Data for this exercise -
(* ===== verification/Mempool.v ===== *)
(** * Memory pools: src/mempool.c

    Blocks of equal size, each with a header word: the next free block while
    the block is free, the pool while it is allocated.  Threads wait for a
    block in the list of the pool. *)

From S2P Require Import Prelude Kernel Object Timer Scheduler Thread KInv ThreadSpec Ipc Semaphore Mailbox MsgQueue TimerSpec.

(** The header word of a block; blocks are named by their index. *)
Inductive mp_header :=
| FreeNext (next : option nat)
| PoolOf (o : nat).

(** [struct rt_mempool]; the waiting list is [mp_head]. *)
Record rt_mempool := mk_mp {
  mp_blocks : gmap nat mp_header;       (**  the memory at start_address *)
  mp_size : Z;
  mp_block_size : Z;
  mp_block_list : option nat;
  mp_total_count : Z;
  mp_free_count : Z;
  mp_suspend_count : Z
}.

Definition set_mp_suspend_count (v : Z) (x : rt_mempool) : rt_mempool :=
  mk_mp (mp_blocks x) (mp_size x) (mp_block_size x) (mp_block_list x) (mp_total_count x) (mp_free_count x) v.

Definition mp_state : Type := gmap nat rt_mempool * kstate.
Definition mp_ref (o : nat) : obj_ref := Obj RT_Object_Class_MemPool o.
Definition mp_head (o : nat) : tlist_head := HSuspend RT_Object_Class_MemPool o.

Definition sizeof_ptr : Z := 4.

(** The loop that links every block to the one behind it, then the store that
    ends the list: with no block it writes in front of the pool. *)
Definition mp_free_list (total : nat) : gmap nat mp_header :=
  foldr (fun i m => <[i := FreeNext (Some (S i))]> m) ∅ (seq 0 total).
Definition mp_link_blocks (total : Z) : M mp_state (gmap nat mp_header) :=
  rt_assert (0 <? total);;
  mret (<[Z.to_nat (total - 1) := FreeNext None]> (mp_free_list (Z.to_nat total))).

Definition new_mp (blocks : gmap nat mp_header) (size block_size total : Z) : rt_mempool :=
  mk_mp blocks size block_size (Some 0%nat) total total 0.

Definition rt_mp_init (o : nat) (name : list Z) (size block_size : Z) : M mp_state Z :=
  on_snd (rt_object_init (mp_ref o) name);;
  let size := RT_ALIGN_DOWN size RT_ALIGN_SIZE in
  let block_size := RT_ALIGN block_size RT_ALIGN_SIZE in
  let total := size / u32 (block_size + sizeof_ptr) in
  on_snd (rt_ipc_object_init (mp_head o));;
  blocks ← mp_link_blocks total;
  put_obj o (new_mp blocks size block_size total);;
  mret RT_EOK.

(** The loop that wakes every waiting thread, which [rt_mp_detach] and
    [rt_mp_delete] share; more rounds than threads mean that it does not end. *)
Fixpoint mp_wake_all (fuel : nat) (o : nat) : M mp_state unit :=
  st ← get;
  match tl st.2 (mp_head o), fuel with
  | [], _ => mret tt
  | _ :: _, O => fault
  | t :: _, S fuel =>
      on_snd (upd_thread t (set_th_error (- RT_ERROR)));;
      on_snd (rt_thread_resume t);;
      upd_obj o (fun mp => set_mp_suspend_count (u32 (mp_suspend_count mp - 1)) mp);;
      mp_wake_all fuel o
  end.

Definition rt_mp_detach (o : nat) : M mp_state Z :=
  st ← get;
  mp_wake_all (length (tl st.2 (mp_head o))) o;;
  on_snd (rt_object_detach (mp_ref o));;
  mret RT_EOK.

(** [mem] and [pool] are the results of the two allocations. *)
Definition rt_mp_create (mem : option nat) (pool : bool) (name : list Z) (block_count block_size : Z)
    : M mp_state (option nat) :=
  on_snd RT_DEBUG_NOT_IN_INTERRUPT;;
  r ← on_snd (rt_object_allocate RT_Object_Class_MemPool mem name);
  match r with
  | None => mret None
  | Some o =>
      let block_size := RT_ALIGN block_size RT_ALIGN_SIZE in
      let size := u32 (u32 (block_size + sizeof_ptr) * block_count) in
      if negb pool then on_snd (rt_object_delete (mp_ref o));; mret None
      else
        on_snd (rt_ipc_object_init (mp_head o));;
        blocks ← mp_link_blocks block_count;
        put_obj o (new_mp blocks size block_size block_count);;
        mret (Some o)
  end.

Work instructions - Return only the number of lines in the entries that contain the string "with".

Solution below - 4